Using it correctly helps in reimbursing a physician and ensures this group of professionals is compensated for any additional time they are involved in tackling unseen difficulties and other unanticipated complications.
But it is imperative to note, proper reimbursement goes beyond just integrating a modifier to a service code. According to professional coders, there are many other factors and requirements that come into play.
In this regard, this guide seeks to explore how procedural coding works and when to use modifier 22.
How does Modifier 22 Work?
Modifier 22 finds its application mainly in surgical procedures. And they come in handy when the provider of the procedure performs substantially more work while discharging their services.
But with no preset criteria set by CPT to determine that the procedure has exceeded the range of complexity, coders may have to come with their interpretations.
Though, the aforementioned scenario is not recommended. This is because CPT codes are not subjective. By treating them as such, may raise red flags with payers who will deem a coder’s modifier 22 as incorrectly attached to all procedures.
Even worse, the payers will start taking a keen look into claims made through modifier 22.
So, what do you do if you want the modifier you wish to attach to a CPT code work smoothly? First, as a coder, you have to conduct in-depth research and try to understand the situations that are best suited for the use of modifier 22. Set a range of complexities that a payer will concur with, therefore, ensuring the module 22 claims proceed smoothly without hiccups.
Situations that are Justifiable to Use Modifier 22
While modifier 22 is attached to the CPT code for multiple procedure claims, the main aspect to consider in their application is that they should be used rarely and in the most challenging procedures. Some of the situations that warrant the use of modifier 22 include:
• Excessive hemorrhage (blood loss) associated with the procedure.
• Great levels of trauma that cause extreme difficulties or complications when a surgeon is performing the procedure.
• Complex services that have been included and go beyond the complexity range documented in the CPT code.
• Existence of other genetic mutations such as tumors, malformation, or pathologies that directly interfere with the surgical procedure in question.
• Other factors such low birth weight and morbid obesity, just to mention a few.
Cases where Modifier 22 Cannot be used
There are some instances that are inappropriate to use modifier 22. They include:
• In cases where there is no documentation of a procedural service exceeding the range of complexity set by CPT code.
• If there is an alternative of performing the same procedure more effectively and documented in the CPT code guideline.
• If the procedure was not performed by a specialist.
Does Difficulty Alone Guarantee use of Modifier 22?
A surgical procedure that requires a physician to put in additional work due to complications may justify the application of modifier 22 combined with the surgical procedure code. Nevertheless, to attach modifier 22 to the CPT code, there must be clear evidence that the procedure is extremely difficult.
According to CPT changes compiled by American Medical Association in 2008, modifier 22 can be used when some additional factors and complexities call for extra physician technical skills, thereby significantly increasing their work and time on the table.
Why is Documentation Important?
Documentation is vital when coding a modifier 22. It helps to clearly indicate additional work performed by a surgical physician as a result of unanticipated complications.
A good example cited by the American Urological Association (UA) entails an overweight patient who is scheduled to undertake a radical nephrectomy combined with regional lymphadenectomy. Documentation in such a scenario comes in handy. The surgeon in question must document things like lysis of adhesion as a result of previous surgery and clearly document additional surgical time even before initiating radical nephrectomy, which would be caused by the sense that the patient is morbidly obese.

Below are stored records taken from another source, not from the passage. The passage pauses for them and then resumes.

(* ===== verification/RaxTree.v ===== *)
(** * Radix trees as data

    The tree a heap holds, without addresses: a node is a key or not, has the
    characters of its edges and its children, and is compressed (one child
    below all its characters) or not (a child for each character).  A context is
    the path from the root to a hole, the innermost frame first. *)

From Stdlib Require Import ZArith Lia ZifyBool Sorted.
From stdpp Require Import base gmap numbers option list.
From S2P Require Import Prelude RaxNode RaxNodeProof Rax.

Local Open Scope Z_scope.

Inductive rtree := RT (key : option Z) (compr : bool) (cs : list Z) (ts : list rtree).

Definition tkey (t : rtree) : option Z := let '(RT key _ _ _) := t in key.

(** What is left of [s] behind [p]. *)
Fixpoint strip (p s : list Z) : option (list Z) :=
  match p, s with
  | [], s => Some s
  | x :: p, y :: s => if x =? y then strip p s else None
  | _ :: _, [] => None
  end.

Fixpoint tfind (t : rtree) (s : list Z) : option Z :=
  let '(RT key compr cs ts) := t in
  match s with
  | [] => key
  | c :: s' =>
      if compr then
        match ts with
        | u :: _ => match strip cs s with Some s'' => tfind u s'' | None => None end
        | [] => None
        end
      else
        (fix go (cs : list Z) (ts : list rtree) {struct ts} :=
           match ts, cs with
           | u :: ts, x :: cs => if x =? c then tfind u s' else go cs ts
           | _, _ => None
           end) cs ts
  end.

(** The child for a character. *)
Fixpoint edge {A} (cs : list Z) (ts : list A) (c : Z) : option A :=
  match cs, ts with
  | x :: cs, u :: ts => if x =? c then Some u else edge cs ts c
  | _, _ => None
  end.

Lemma tfind_nil key compr cs ts : tfind (RT key compr cs ts) [] = key.
Proof. done. Qed.

Lemma tfind_compr key cs u s : s <> [] -> tfind (RT key true cs [u]) s = (s' ← strip cs s; tfind u s').
Proof. by destruct s. Qed.

Lemma tfind_node key cs ts c s : tfind (RT key false cs ts) (c :: s) = (u ← edge cs ts c; tfind u s).
Proof. cbn [tfind]. revert ts. induction cs as [|x cs IH]; intros [|u ts]; try done. cbn [edge]. destruct (x =? c); [done|apply IH]. Qed.

Lemma strip_app p s : strip p (p ++ s) = Some s.
Proof. induction p as [|x p IH]; [done|]. simpl. by rewrite Z.eqb_refl. Qed.

Lemma strip_Some p s s' : strip p s = Some s' -> s = p ++ s'.
Proof.
  revert s. induction p as [|x p IH]; intros [|y s]; simpl; try congruence. destruct (Z.eqb_spec x y) as [->|]; [|done].
  intros ->%IH. done.
Qed.

Lemma strip_app_l p q s : strip (p ++ q) s = (s' ← strip p s; strip q s').
Proof. revert s. induction p as [|x p IH]; intros [|y s]; simpl; try done. destruct (x =? y); [apply IH|done]. Qed.

Lemma edge_app {A} cl (tl : list A) cr tr c : length tl = length cl -> edge (cl ++ cr) (tl ++ tr) c =
  match edge cl tl c with Some u => Some u | None => edge cr tr c end.
Proof.
  revert tl. induction cl as [|x cl IH]; intros [|u tl] Hl; try (simpl in Hl; lia); [done|]. cbn [app edge].
  destruct (x =? c); [done|]. apply IH. simpl in Hl. lia.
Qed.

Lemma edge_notin {A} cs (ts : list A) c : c ∉ cs -> edge cs ts c = None.
Proof.
  revert ts. induction cs as [|x cs IH]; intros [|u ts] Hc; try done. cbn [edge]. rewrite not_elem_of_cons in Hc. destruct Hc.
  destruct (Z.eqb_spec x c); [congruence|]. by apply IH.
Qed.

(** ** Contexts *)

Inductive frame :=
| FC (key : option Z) (cs : list Z)
| FN (key : option Z) (cl : list Z) (c : Z) (cr : list Z) (tl tr : list rtree).

Definition fill (f : frame) (t : rtree) : rtree :=
  match f with
  | FC key cs => RT key true cs [t]
  | FN key cl c cr tl tr => RT key false (cl ++ c :: cr) (tl ++ t :: tr)
  end.

Definition fpath (f : frame) : list Z := match f with FC _ cs => cs | FN _ _ c _ _ _ => [c] end.

Fixpoint plug (fs : list frame) (t : rtree) : rtree := match fs with [] => t | f :: fs => plug fs (fill f t) end.
Fixpoint path (fs : list frame) : list Z := match fs with [] => [] | f :: fs => path fs ++ fpath f end.

(** The characters of a frame are told apart, and a compressed one has some. *)
Definition frame_ok (f : frame) : Prop :=
  match f with
  | FC _ cs => cs <> []
  | FN _ cl c cr tl _ => c ∉ cl /\ length tl = length cl
  end.

Lemma fill_inside f t s : frame_ok f -> tfind (fill f t) (fpath f ++ s) = tfind t s.
Proof.
  destruct f as [key cs|key cl c cr tl tr]; cbn [fill fpath frame_ok].
  - intros Hne. rewrite tfind_compr by (by destruct cs). by rewrite strip_app.
  - intros [Hc Hl]. cbn [app]. rewrite tfind_node, edge_app by done. rewrite (edge_notin cl) by done. cbn [edge]. by rewrite Z.eqb_refl.
Qed.

Lemma fill_outside f t t' s : frame_ok f -> strip (fpath f) s = None -> tfind (fill f t) s = tfind (fill f t') s.
Proof.
  destruct f as [key cs|key cl c cr tl tr]; cbn [fill fpath frame_ok].
  - intros _ Hs. destruct s as [|x s]; [done|]. rewrite !tfind_compr by done. by rewrite Hs.
  - intros [Hc Hl] Hs. destruct s as [|x s]; [done|]. rewrite !tfind_node, !edge_app by done. destruct (edge cl tl x); [done|].
    cbn [edge]. cbn [strip] in Hs. destruct (c =? x); [done|done].
Qed.

Lemma plug_inside fs t s : Forall frame_ok fs -> tfind (plug fs t) (path fs ++ s) = tfind t s.
Proof.
  intros Hf. revert t s. induction Hf as [|f fs Hf _ IH]; intros t s; [done|]. cbn [plug path].
  rewrite <- app_assoc, IH. by apply fill_inside.
Qed.

Lemma plug_outside fs t t' s : Forall frame_ok fs -> strip (path fs) s = None -> tfind (plug fs t) s = tfind (plug fs t') s.
Proof.
  intros Hf. revert t t'. induction Hf as [|f fs Hf Hfs IH]; intros t t' Hs; [done|]. cbn [plug path] in *.
  rewrite strip_app_l in Hs. destruct (strip (path fs) s) as [s'|] eqn:E; [|by apply IH]. cbn [mbind option_bind] in Hs.
  apply strip_Some in E. subst s. rewrite !plug_inside by done. by apply fill_outside.
Qed.

(** Replacing what is in the hole changes the keys below the path as it changes them. *)
Lemma plug_update fs t t' s v : Forall frame_ok fs ->
  (forall s', tfind t' s' = if decide (s' = s) then v else tfind t s') ->
  forall s', tfind (plug fs t') s' = if decide (s' = path fs ++ s) then v else tfind (plug fs t) s'.
Proof.
  intros Hf Ht s'. destruct (strip (path fs) s') as [x|] eqn:E.
  - apply strip_Some in E. subst s'. rewrite !plug_inside, Ht by done. repeat case_decide; simplify_eq; done.
  - rewrite (plug_outside fs t' t) by done. case_decide; [|done]. subst. by rewrite strip_app in E.
Qed.

(** ** Shape

    Characters of a node are in increasing order, a compressed node has at
    least two, and every node but the root is a key or leads to one. *)

Definition live (t : rtree) : Prop := let '(RT key _ _ ts) := t in is_Some key \/ ts <> [].

Inductive wf : rtree -> Prop :=
| wf_compr key cs u : (2 <= length cs)%nat -> wf u -> live u -> wf (RT key true cs [u])
| wf_node key cs ts : StronglySorted Z.lt cs -> length ts = length cs -> Forall (fun u => wf u /\ live u) ts -> wf (RT key false cs ts).

Definition wf_frame (f : frame) : Prop :=
  match f with
  | FC _ cs => (2 <= length cs)%nat
  | FN _ cl c cr tl tr => StronglySorted Z.lt (cl ++ c :: cr) /\ length tl = length cl /\ length tr = length cr /\
      Forall (fun u => wf u /\ live u) tl /\ Forall (fun u => wf u /\ live u) tr
  end.

Section rtree_ind.
Context (P : rtree -> Prop) (IH : forall key compr cs ts, Forall P ts -> P (RT key compr cs ts)).
Fixpoint rtree_ind' (t : rtree) : P t :=
  match t with
  | RT key compr cs ts => IH key compr cs ts
      ((fix go (ts : list rtree) : Forall P ts :=
          match ts with [] => Forall_nil_2 P | t :: ts => Forall_cons_2 P t ts (rtree_ind' t) (go ts) end) ts)
  end.
End rtree_ind.

Lemma sorted_notin cl c cr : StronglySorted Z.lt (cl ++ c :: cr) -> c ∉ cl /\ c ∉ cr.
Proof.
  induction cl as [|x cl IH]; cbn [app].
  - intros [_ Hc]%StronglySorted_inv. split; [set_solver|]. intros Hin. rewrite Forall_forall in Hc. specialize (Hc c Hin). lia.
  - intros [Hs Hx]%StronglySorted_inv. destruct (IH Hs) as [H1 H2]. split; [|done]. rewrite not_elem_of_cons. split; [|done].
    rewrite Forall_forall in Hx. specialize (Hx c ltac:(set_solver)). lia.
Qed.

Lemma wf_frame_ok f : wf_frame f -> frame_ok f.
Proof.
  destruct f as [key cs|key cl c cr tl tr]; cbn.
  - intros ? ->. simpl in *. lia.
  - intros (Hs & Hl & _). split; [|done]. by destruct (sorted_notin _ _ _ Hs).
Qed.

Lemma wf_frames_ok fs : Forall wf_frame fs -> Forall frame_ok fs.
Proof. intros Hf. eapply Forall_impl; [done|]. apply wf_frame_ok. Qed.

Lemma fill_wf f t : wf_frame f -> wf t -> live t -> wf (fill f t) /\ live (fill f t).
Proof.
  destruct f as [key cs|key cl c cr tl tr]; cbn [fill wf_frame live].
  - intros. split; [by constructor|by right].
  - intros (Hs & Hl & Hr & Htl & Htr) Hw Hli. split; [|right; by destruct tl]. constructor; [done|rewrite !length_app; simpl; lia|].
    rewrite Forall_app, Forall_cons. done.
Qed.

Lemma plug_wf fs : forall t, Forall wf_frame fs -> wf t -> fs = [] \/ live t -> wf (plug fs t).
Proof.
  induction fs as [|f fs IH]; intros t Hf Hw Hl; [done|]. apply Forall_cons in Hf as [Hf Hfs]. destruct Hl as [|Hl]; [done|].
  destruct (fill_wf f t Hf Hw Hl). cbn [plug]. apply IH; [done|done|by right].
Qed.

(** Where a walk stops: the string that is left at the node, and how much of it
    the node matches. *)
Inductive stops : rtree -> list Z -> Z -> Prop :=
| stop_here t : stops t [] 0
| stop_compr key c1 y c2 u r : c1 ++ r <> [] -> (forall x, head r = Some x -> x <> y) ->
    stops (RT key true (c1 ++ y :: c2) [u]) (c1 ++ r) (Z.of_nat (length c1))
| stop_node key cs ts c r : c ∉ cs -> stops (RT key false cs ts) (c :: r) 0.

Lemma compr_match_spec v s : exists c1 v' s', v = c1 ++ v' /\ s = c1 ++ s' /\ compr_match v s = length c1 /\
  (v' = [] \/ forall x y, head v' = Some y -> head s' = Some x -> x <> y).
Proof.
  revert s. induction v as [|x v IH]; intros [|y s].
  - exists [], [], []. split_and!; try done. by left.
  - exists [], [], (y :: s). split_and!; try done. by left.
  - exists [], (x :: v), []. split_and!; [done..|]. by right.
  - cbn [compr_match]. destruct (Z.eqb_spec x y) as [->|Hne].
    + destruct (IH s) as (c1 & v' & s' & -> & -> & -> & Hor). exists (y :: c1), v', s'. done.
    + exists [], (x :: v), (y :: s). split_and!; [done..|]. right. cbn. congruence.
Qed.

Lemma edge_index_Some v c k : edge_index v c = Some k -> exists cl cr, v = cl ++ c :: cr /\ length cl = k.
Proof.
  revert k. induction v as [|x v IH]; intros k; [done|]. cbn [edge_index]. destruct (Z.eqb_spec x c) as [->|].
  - intros [= <-]. by exists [], v.
  - rewrite fmap_Some. intros (k' & (cl & cr & -> & <-)%IH & ->). by exists (x :: cl), cr.
Qed.

Lemma edge_index_None v c : edge_index v c = None -> c ∉ v.
Proof.
  induction v as [|x v IH]; [set_solver|]. cbn [edge_index]. destruct (Z.eqb_spec x c) as [->|]; [done|]. rewrite fmap_None. set_solver.
Qed.

(** ** Adding a child *)

Definition leaf_tree : rtree := RT None false [] [].

Lemma leaf_find s : tfind leaf_tree s = None.
Proof. by destruct s. Qed.

Lemma fill_leaf_compr key cs s : cs <> [] -> tfind (fill (FC key cs) leaf_tree) s = tfind (RT key false [] []) s.
Proof.
  intros Hne. destruct s as [|c s]; [done|]. cbn [fill]. rewrite tfind_compr by done. destruct (strip cs (c :: s)); [|done]. apply leaf_find.
Qed.

Lemma fill_leaf_node key cl c cr tl tr s : c ∉ cl -> c ∉ cr -> length tl = length cl ->
  tfind (fill (FN key cl c cr tl tr) leaf_tree) s = tfind (RT key false (cl ++ cr) (tl ++ tr)) s.
Proof.
  intros Hl Hr Hlen. destruct s as [|x s]; [done|]. cbn [fill]. rewrite !tfind_node, !edge_app by done. destruct (edge cl tl x); [done|].
  cbn [edge]. destruct (Z.eqb_spec c x) as [<-|]; [|done]. rewrite (edge_notin cr) by done. apply leaf_find.
Qed.

Lemma plug_ext fs t t' : Forall frame_ok fs -> (forall s, tfind t s = tfind t' s) -> forall s, tfind (plug fs t) s = tfind (plug fs t') s.
Proof.
  intros Hf Ht s. destruct (strip (path fs) s) as [x|] eqn:E; [|by apply plug_outside].
  apply strip_Some in E. subst s. by rewrite !plug_inside.
Qed.

Lemma child_pos_sorted cs c (k := Z.to_nat (child_pos cs c)) : StronglySorted Z.lt cs -> c ∉ cs -> StronglySorted Z.lt (take k cs ++ c :: drop k cs).
Proof.
  unfold k. clear k. induction 1 as [|x cs Hs IH Hx]; intros Hc; [repeat constructor|].
  rewrite not_elem_of_cons in Hc. destruct Hc as [Hne Hc]. cbn [child_pos]. rewrite Z.gtb_ltb. destruct (Z.ltb_spec c x).
  - change (Z.to_nat 0) with 0%nat. cbn [take drop app]. constructor; [by constructor|]. constructor; [done|].
    eapply Forall_impl; [done|]. cbn. lia.
  - replace (Z.to_nat (1 + child_pos cs c)) with (S (Z.to_nat (child_pos cs c))) by (pose proof (child_pos_range cs c); lia).
    cbn [take drop app]. constructor; [by apply IH|]. rewrite <- (take_drop (Z.to_nat (child_pos cs c)) cs) in Hx at 1.
    rewrite Forall_app in Hx. rewrite Forall_app, Forall_cons. split; [tauto|]. split; [lia|tauto].
Qed.

(** Characters are bytes, so there are at most 256. *)
Lemma sorted_length cs : StronglySorted Z.lt cs -> Forall byteZ cs -> (length cs <= 256)%nat.
Proof.
  intros Hs Hb. assert (NoDup cs) as Hn.
  { clear Hb. induction Hs as [|x cs Hs IH Hx]; constructor; [|done]. intros Hin. rewrite Forall_forall in Hx. specialize (Hx x Hin). lia. }
  replace 256%nat with (length (seqZ 0 256)) by done. apply submseteq_length, NoDup_submseteq; [done|].
  intros x Hx. rewrite Forall_forall in Hb. specialize (Hb x Hx). rewrite elem_of_seqZ. unfold byteZ in Hb. lia.
Qed.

More importantly, the documentation should entail:
• An Explicit methodology of the procedure.
• Any unexpected factors that lengthened the time of the procedure.

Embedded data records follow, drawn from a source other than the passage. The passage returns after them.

(** A fresh address is in no footprint. *)
Lemma fresh_not_in_fp {H : heap} {fp : gset Z} {a} : fp ⊆ dom H -> H !! a = None -> a ∉ fp.
Proof. intros Hs Hn Ha. apply Hs, elem_of_dom in Ha. rewrite Hn in Ha. by destruct Ha. Qed.

(** A node in place of another one over the same children. *)
Lemma node_at H H' x' n' key compr cs kids ts fps : trees_at H kids ts fps -> (forall b, b ∈ fps -> H' !! b = H !! b) ->
  H' !! x' = Some n' -> node_rep n' key compr cs kids -> addr x' -> x' ∉ fps -> tree_at H' x' (RT key compr cs ts) ({[x']} ∪ fps).
Proof. intros Hts Hag E Hrep Ha Hn. eapply tree_at_node; [done..| |done]. by apply (trees_at_agree H). Qed.

Lemma relink H H1 r fs x stk fpc x' t' ft : ctx_at H (rhead r) fs x stk fpc -> (forall b, b ∈ fpc -> H1 !! b = H !! b) ->
  tree_at H1 x' t' ft -> ft ## fpc ->
  exists H2 r2, write_link H1 r (link_of fs stk) x' = Some (H2, r2) /\ ctx_at H2 (rhead r2) fs x' stk fpc /\ tree_at H2 x' t' ft /\
    (forall b, b ∉ fpc -> H2 !! b = H1 !! b) /\ dom H2 = dom H1 /\ numele r2 = numele r /\ numnodes r2 = numnodes r.
Proof.
  intros Hc Hag Ht Hd. destruct (tree_at_root _ _ _ _ Ht) as [Hx Ha].
  destruct (ctx_write H1 r fs x stk fpc x') as (H2 & r2 & E & Hc2 & Hag2 & Hdom & Hn & Hm); [by apply (ctx_at_agree H)|done|set_solver|].
  exists H2, r2. split_and!; try done. apply (tree_at_agree H1); [done|]. intros b Hb. apply Hag2. set_solver.
Qed.

(** ** Chains *)

Definition chain_tree (key : option Z) (cs : list Z) (u : rtree) : rtree := RT key (Z.of_nat (length cs) >? 1) cs [u].

Definition chain_frame (key : option Z) (cs : list Z) : frame :=
  match cs with [c] => FN key [] c [] [] [] | _ => FC key cs end.

Lemma fill_chain key cs u : cs <> [] -> fill (chain_frame key cs) u = chain_tree key cs u.
Proof. destruct cs as [|c [|c' cs]]; [done|done|]. intros _. unfold chain_tree. simpl. f_equal. lia. Qed.

Lemma fpath_chain key cs : cs <> [] -> fpath (chain_frame key cs) = cs.
Proof. by destruct cs as [|c [|c' cs]]. Qed.

Lemma chain_frame_wf key cs : cs <> [] -> wf_frame (chain_frame key cs).
Proof.
  destruct cs as [|c [|c' cs]]; [done| |simpl; lia]. intros _. cbn. split_and!; try done. repeat constructor.
Qed.

Lemma chain_wf key cs u : cs <> [] -> wf u -> live u -> wf (chain_tree key cs u) /\ live (chain_tree key cs u).
Proof. intros Hne Hw Hl. rewrite <- fill_chain by done. by apply fill_wf; [apply chain_frame_wf|..]. Qed.

Lemma tfind_chain key cs u s : cs <> [] -> s <> [] -> tfind (chain_tree key cs u) s = (s' ← strip cs s; tfind u s').
Proof.
  intros Hc Hs. destruct (strip cs s) as [s'|] eqn:E.
  - apply strip_Some in E. subst s. rewrite <- fill_chain by done. rewrite <- (fpath_chain key cs Hc) at 2.
    rewrite fill_inside; [done|]. by apply wf_frame_ok, chain_frame_wf.
  - destruct cs as [|c [|c' cs]]; [done| |].
    + destruct s as [|x s]; [done|]. unfold chain_tree. cbn [length]. change (Z.of_nat 1 >? 1) with false. rewrite tfind_node. cbn [edge].
      cbn [strip] in E. by destruct (c =? x).
    + unfold chain_tree. replace (Z.of_nat (length (c :: c' :: cs)) >? 1) with true by (simpl; lia). rewrite tfind_compr by done. by rewrite E.
Qed.

Lemma last_child n key compr cs x : node_rep n key compr cs [x] -> raxNodeLastChildPtr n = slots cs.
Proof.
  intros [F (slack & L) _ _]. unfold raxNodeLastChildPtr. rewrite (current_length _ _ _ _ _ L), length_ptrs. unfold slots. simpl. lia.
Qed.

Lemma link_chain key cs fs a stk : cs <> [] -> link_of (chain_frame key cs :: fs) (a :: stk) = LSlot a (slots cs).
Proof. destruct cs as [|c [|c' cs]]; [done| |done]. intros _. cbn. by rewrite Z.add_0_r. Qed.

(** A frame of a chain on top of a context. *)
Lemma ctx_chain H root fs a stk fp n key cs x : ctx_at H root fs a stk fp -> H !! a = Some n ->
  node_rep n key (Z.of_nat (length cs) >? 1) cs [x] -> cs <> [] -> addr a -> a ∉ fp ->
  ctx_at H root (chain_frame key cs :: fs) x (a :: stk) ({[a]} ∪ fp).
Proof.
  intros Hc E Hrep Hne Ha Hn. destruct cs as [|c [|c' cs]]; [done| |].
  - replace ({[a]} ∪ fp) with ({[a]} ∪ (∅ ∪ ∅) ∪ fp) by set_solver.
    apply (ctx_at_node _ _ _ _ _ _ n key [] c [] [] x []); try done; try constructor; set_solver.
  - apply (ctx_at_compr _ _ _ _ _ _ n); try done. replace true with (Z.of_nat (length (c :: c' :: cs)) >? 1) by (simpl; lia). done.
Qed.

Lemma chain_node_spec n cs N : cs <> [] -> Z.of_nat (length cs) < 2 ^ 29 -> 0 <= N -> 4 + Z.of_nat (length (data n)) = single_size (Z.of_nat (length cs)) false + N ->
  exists n' P rest, chain_node n cs = Some n' /\ layout n' (Z.of_nat (length cs) >? 1) cs P rest /\ length P = 8%nat /\ Z.of_nat (length rest) = N /\
    iskey n' = iskey n /\ isnull n' = isnull n.
Proof.
  intros Hne Hm HN Hl. unfold chain_node. set (n0 := set_iscompr _ _).
  destruct (fill_layout n0 (Z.of_nat (length cs) >? 1) cs N) as (P & rest & d & E & L & Hr); [done|cbn; by rewrite wrap_id by (unfold in_u; lia)|done|done| |].
  - cbn [n0 data set_iscompr set_size]. unfold single_size in Hl. destruct cs as [|c [|c' cs]]; [done|simpl in *; lia|].
    replace (Z.of_nat (length (c :: c' :: cs)) >? 1) with true by (simpl; lia). lia.
  - exists (set_data n0 d), P, rest. split_and!; try done. pose proof (lay_ptrs _ _ _ _ _ L) as HP.
    destruct cs as [|c [|c' cs]]; [done|simpl in HP; lia|]. replace (Z.of_nat (length (c :: c' :: cs)) >? 1) with true in HP by (simpl; lia). lia.
Qed.

(** ** The state of the tree around a node *)

Definition hole_at (H : heap) (root : Z) (fs : list frame) (x : Z) (stk : list Z) (t : rtree) (fpt fpc : gset Z) : Prop :=
  ctx_at H root fs x stk fpc /\ tree_at H x t fpt /\ fpt ## fpc /\ dom H = fpt ∪ fpc.

Definition hole (H : heap) (r : rax) (fs : list frame) (x : Z) (stk : list Z) (t : rtree) : Prop :=
  (exists fpt fpc, hole_at H (rhead r) fs x stk t fpt fpc) /\ numnodes r = Z.of_nat (size H).

Lemma moved_dom (H : heap) x n x' n' : H !! x = Some n -> moved H x x' ->
  dom (<[x' := n']> (delete x H)) = {[x']} ∪ dom H ∖ {[x]} /\ size (<[x' := n']> (delete x H)) = size H.
Proof.
  intros E Hm. split; [rewrite dom_insert_L, dom_delete_L; done|]. destruct Hm as [->|Hm].
  - rewrite insert_delete_eq, map_size_insert_Some by eauto. done.
  - rewrite map_size_insert_None by (rewrite lookup_delete_ne by congruence; done). rewrite map_size_delete_Some by eauto.
    assert (size H <> 0)%nat by (intros Hs%map_size_empty_inv; subst; by rewrite lookup_empty in E). lia.
Qed.

Lemma moved_fresh (H : heap) x x' fp : moved H x x' -> x ∉ fp -> fp ⊆ dom H -> x' ∉ fp.
Proof. intros [->|Hn] Hx Hs; [done|]. by apply (fresh_not_in_fp Hs). Qed.

Lemma moved_agree (H : heap) x x' n' b : b <> x -> b <> x' -> <[x' := n']> (delete x H) !! b = H !! b.
Proof. intros. rewrite lookup_insert_ne, lookup_delete_ne by done. done. Qed.

Lemma dom_size (H H' : heap) : dom H' = dom H -> size H' = size H.
Proof. intros E. by rewrite <- !size_dom, E. Qed.

Section Insert.
Context `{alloc : RaxAlloc} {alloc_ok : RaxAllocOk}.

• Pre-existing conditions and additional diagnoses.
• Any extra effort spent performing the procedure.
• A clear statement detailing the nature of the unexpected service taking into account pertinent supporting portions of the surgeon.
• If applicable, they must include progress notes, pathology reports, and office notes just to mention a few.
If you think that Modifier 22 provides an easy way to reap additional reimbursements, then you’re not entirely correct. Before payers agree to reimburse a claim with a modifier 22, they will require detailed evidence of complexities beyond the preset range encountered. Always remember it is not always a guarantee you will get extra payments because a modifier 22 is coded on a claim.